## TASK REQUIREMENTS
Copy word for word, please, the lines of the entries below running from the one containing "destruct (t_lookup t" to the one containing "None => (s, None)", both ends included.

Top of ENTRIES SUPPLIED

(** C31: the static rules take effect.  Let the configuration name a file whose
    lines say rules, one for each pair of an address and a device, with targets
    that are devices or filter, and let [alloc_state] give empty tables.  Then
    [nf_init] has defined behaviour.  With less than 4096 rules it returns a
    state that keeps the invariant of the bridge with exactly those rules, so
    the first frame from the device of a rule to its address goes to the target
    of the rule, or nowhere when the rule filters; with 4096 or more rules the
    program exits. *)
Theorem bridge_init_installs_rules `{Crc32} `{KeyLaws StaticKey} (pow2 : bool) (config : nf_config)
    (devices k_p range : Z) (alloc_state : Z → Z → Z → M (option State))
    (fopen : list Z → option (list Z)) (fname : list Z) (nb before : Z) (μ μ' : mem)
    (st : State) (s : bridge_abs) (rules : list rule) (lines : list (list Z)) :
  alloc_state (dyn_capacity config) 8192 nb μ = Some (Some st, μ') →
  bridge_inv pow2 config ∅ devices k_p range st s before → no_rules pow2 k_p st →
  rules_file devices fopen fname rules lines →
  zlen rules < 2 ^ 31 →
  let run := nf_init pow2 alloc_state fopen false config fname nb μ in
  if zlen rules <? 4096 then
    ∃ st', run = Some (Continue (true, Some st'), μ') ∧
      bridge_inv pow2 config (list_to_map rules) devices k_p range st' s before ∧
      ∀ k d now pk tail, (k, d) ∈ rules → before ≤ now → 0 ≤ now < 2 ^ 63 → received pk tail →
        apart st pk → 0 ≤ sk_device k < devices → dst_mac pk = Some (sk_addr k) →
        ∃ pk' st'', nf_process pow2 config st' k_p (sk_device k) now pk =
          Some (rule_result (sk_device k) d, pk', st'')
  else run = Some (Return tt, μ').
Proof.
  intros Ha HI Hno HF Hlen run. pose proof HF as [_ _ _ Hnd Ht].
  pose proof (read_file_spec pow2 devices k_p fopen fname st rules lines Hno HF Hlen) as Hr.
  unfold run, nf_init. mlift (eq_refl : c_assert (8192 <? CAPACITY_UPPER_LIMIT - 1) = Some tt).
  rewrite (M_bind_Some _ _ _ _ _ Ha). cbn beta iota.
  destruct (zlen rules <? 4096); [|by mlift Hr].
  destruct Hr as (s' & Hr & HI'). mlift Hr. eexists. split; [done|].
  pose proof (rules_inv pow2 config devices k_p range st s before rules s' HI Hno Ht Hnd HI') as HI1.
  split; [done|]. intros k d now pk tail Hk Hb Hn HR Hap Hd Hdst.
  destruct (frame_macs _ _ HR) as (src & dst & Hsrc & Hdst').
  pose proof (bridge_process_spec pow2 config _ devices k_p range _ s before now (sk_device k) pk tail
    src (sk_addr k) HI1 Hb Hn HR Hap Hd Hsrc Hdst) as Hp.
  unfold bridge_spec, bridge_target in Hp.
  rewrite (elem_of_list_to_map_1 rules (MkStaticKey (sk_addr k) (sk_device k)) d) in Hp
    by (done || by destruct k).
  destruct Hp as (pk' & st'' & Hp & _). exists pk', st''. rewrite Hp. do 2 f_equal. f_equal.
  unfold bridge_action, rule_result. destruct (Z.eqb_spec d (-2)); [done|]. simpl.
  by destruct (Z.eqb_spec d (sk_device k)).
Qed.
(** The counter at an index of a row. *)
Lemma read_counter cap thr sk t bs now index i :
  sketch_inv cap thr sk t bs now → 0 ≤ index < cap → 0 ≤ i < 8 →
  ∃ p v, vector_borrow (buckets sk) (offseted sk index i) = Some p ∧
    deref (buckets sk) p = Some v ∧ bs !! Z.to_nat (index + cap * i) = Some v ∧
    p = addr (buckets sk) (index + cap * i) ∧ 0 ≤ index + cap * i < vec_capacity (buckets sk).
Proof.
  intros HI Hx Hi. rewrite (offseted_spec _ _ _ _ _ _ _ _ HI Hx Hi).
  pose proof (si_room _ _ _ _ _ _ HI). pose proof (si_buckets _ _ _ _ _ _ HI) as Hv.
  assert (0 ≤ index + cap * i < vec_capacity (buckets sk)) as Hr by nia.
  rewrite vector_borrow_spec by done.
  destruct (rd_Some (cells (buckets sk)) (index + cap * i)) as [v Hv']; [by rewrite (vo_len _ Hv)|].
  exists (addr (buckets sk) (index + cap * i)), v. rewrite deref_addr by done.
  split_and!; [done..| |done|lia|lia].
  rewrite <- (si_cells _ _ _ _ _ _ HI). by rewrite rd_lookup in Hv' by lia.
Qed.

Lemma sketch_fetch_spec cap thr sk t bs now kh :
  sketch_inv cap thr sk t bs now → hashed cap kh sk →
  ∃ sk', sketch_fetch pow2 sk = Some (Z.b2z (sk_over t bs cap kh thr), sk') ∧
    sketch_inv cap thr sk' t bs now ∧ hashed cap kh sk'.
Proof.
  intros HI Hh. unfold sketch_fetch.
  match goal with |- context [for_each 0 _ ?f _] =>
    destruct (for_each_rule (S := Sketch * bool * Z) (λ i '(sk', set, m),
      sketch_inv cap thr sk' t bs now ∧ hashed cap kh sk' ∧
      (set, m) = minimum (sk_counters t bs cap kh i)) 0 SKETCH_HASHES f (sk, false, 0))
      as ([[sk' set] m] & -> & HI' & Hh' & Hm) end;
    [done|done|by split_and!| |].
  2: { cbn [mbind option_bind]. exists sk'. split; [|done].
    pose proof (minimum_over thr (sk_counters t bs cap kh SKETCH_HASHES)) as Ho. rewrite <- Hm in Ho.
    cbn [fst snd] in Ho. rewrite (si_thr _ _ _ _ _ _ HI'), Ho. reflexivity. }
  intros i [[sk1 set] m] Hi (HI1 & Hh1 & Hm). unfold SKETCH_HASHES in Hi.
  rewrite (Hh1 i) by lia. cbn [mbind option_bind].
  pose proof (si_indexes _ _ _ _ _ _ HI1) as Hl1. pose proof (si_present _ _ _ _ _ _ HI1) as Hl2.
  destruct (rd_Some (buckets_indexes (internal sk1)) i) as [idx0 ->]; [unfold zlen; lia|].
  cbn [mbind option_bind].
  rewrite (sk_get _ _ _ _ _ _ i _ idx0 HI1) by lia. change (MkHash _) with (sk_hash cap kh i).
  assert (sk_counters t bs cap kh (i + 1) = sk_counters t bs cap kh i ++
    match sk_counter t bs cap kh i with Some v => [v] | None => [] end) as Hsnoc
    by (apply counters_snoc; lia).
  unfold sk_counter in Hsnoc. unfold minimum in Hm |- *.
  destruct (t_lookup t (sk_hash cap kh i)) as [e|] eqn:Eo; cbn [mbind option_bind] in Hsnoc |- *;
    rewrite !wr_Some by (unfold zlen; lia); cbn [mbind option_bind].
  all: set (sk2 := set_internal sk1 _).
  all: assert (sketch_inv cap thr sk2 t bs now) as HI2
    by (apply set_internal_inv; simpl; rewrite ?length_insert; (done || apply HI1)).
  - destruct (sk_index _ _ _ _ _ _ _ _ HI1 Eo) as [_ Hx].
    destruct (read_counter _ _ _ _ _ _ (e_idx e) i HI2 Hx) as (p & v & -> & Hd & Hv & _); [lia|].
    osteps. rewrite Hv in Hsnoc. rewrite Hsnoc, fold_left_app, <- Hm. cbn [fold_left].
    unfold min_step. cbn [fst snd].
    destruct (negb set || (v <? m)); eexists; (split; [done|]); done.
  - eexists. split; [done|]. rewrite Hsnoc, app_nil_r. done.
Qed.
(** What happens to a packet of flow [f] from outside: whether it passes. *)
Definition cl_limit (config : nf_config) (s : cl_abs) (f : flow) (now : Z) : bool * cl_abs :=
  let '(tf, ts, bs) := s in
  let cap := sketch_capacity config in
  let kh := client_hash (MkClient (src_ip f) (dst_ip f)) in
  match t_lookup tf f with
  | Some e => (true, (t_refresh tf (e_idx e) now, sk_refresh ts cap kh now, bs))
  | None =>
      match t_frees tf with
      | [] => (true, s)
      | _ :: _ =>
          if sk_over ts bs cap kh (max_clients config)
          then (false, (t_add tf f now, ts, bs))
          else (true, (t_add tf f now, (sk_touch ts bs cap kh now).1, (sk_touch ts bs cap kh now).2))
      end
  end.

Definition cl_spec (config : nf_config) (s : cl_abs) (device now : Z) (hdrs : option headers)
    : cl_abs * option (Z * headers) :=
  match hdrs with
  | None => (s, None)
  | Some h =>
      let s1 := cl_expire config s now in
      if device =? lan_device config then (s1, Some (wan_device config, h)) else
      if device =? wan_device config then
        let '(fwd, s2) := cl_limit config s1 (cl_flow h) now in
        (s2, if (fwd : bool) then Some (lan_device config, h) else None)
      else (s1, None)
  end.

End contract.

Bottom of ENTRIES SUPPLIED

## SOLUTION BELOW
  destruct (t_lookup t (sk_hash cap kh i)) as [e|] eqn:Eo; cbn [mbind option_bind] in Hsnoc |- *;
    rewrite !wr_Some by (unfold zlen; lia); cbn [mbind option_bind].
  all: set (sk2 := set_internal sk1 _).
  all: assert (sketch_inv cap thr sk2 t bs now) as HI2
    by (apply set_internal_inv; simpl; rewrite ?length_insert; (done || apply HI1)).
  - destruct (sk_index _ _ _ _ _ _ _ _ HI1 Eo) as [_ Hx].
    destruct (read_counter _ _ _ _ _ _ (e_idx e) i HI2 Hx) as (p & v & -> & Hd & Hv & _); [lia|].
    osteps. rewrite Hv in Hsnoc. rewrite Hsnoc, fold_left_app, <- Hm. cbn [fold_left].
    unfold min_step. cbn [fst snd].
    destruct (negb set || (v <? m)); eexists; (split; [done|]); done.
  - eexists. split; [done|]. rewrite Hsnoc, app_nil_r. done.
Qed.
(** What happens to a packet of flow [f] from outside: whether it passes. *)
Definition cl_limit (config : nf_config) (s : cl_abs) (f : flow) (now : Z) : bool * cl_abs :=
  let '(tf, ts, bs) := s in
  let cap := sketch_capacity config in
  let kh := client_hash (MkClient (src_ip f) (dst_ip f)) in
  match t_lookup tf f with
  | Some e => (true, (t_refresh tf (e_idx e) now, sk_refresh ts cap kh now, bs))
  | None =>
      match t_frees tf with
      | [] => (true, s)
      | _ :: _ =>
          if sk_over ts bs cap kh (max_clients config)
          then (false, (t_add tf f now, ts, bs))
          else (true, (t_add tf f now, (sk_touch ts bs cap kh now).1, (sk_touch ts bs cap kh now).2))
      end
  end.

Definition cl_spec (config : nf_config) (s : cl_abs) (device now : Z) (hdrs : option headers)
    : cl_abs * option (Z * headers) :=
  match hdrs with
  | None => (s, None)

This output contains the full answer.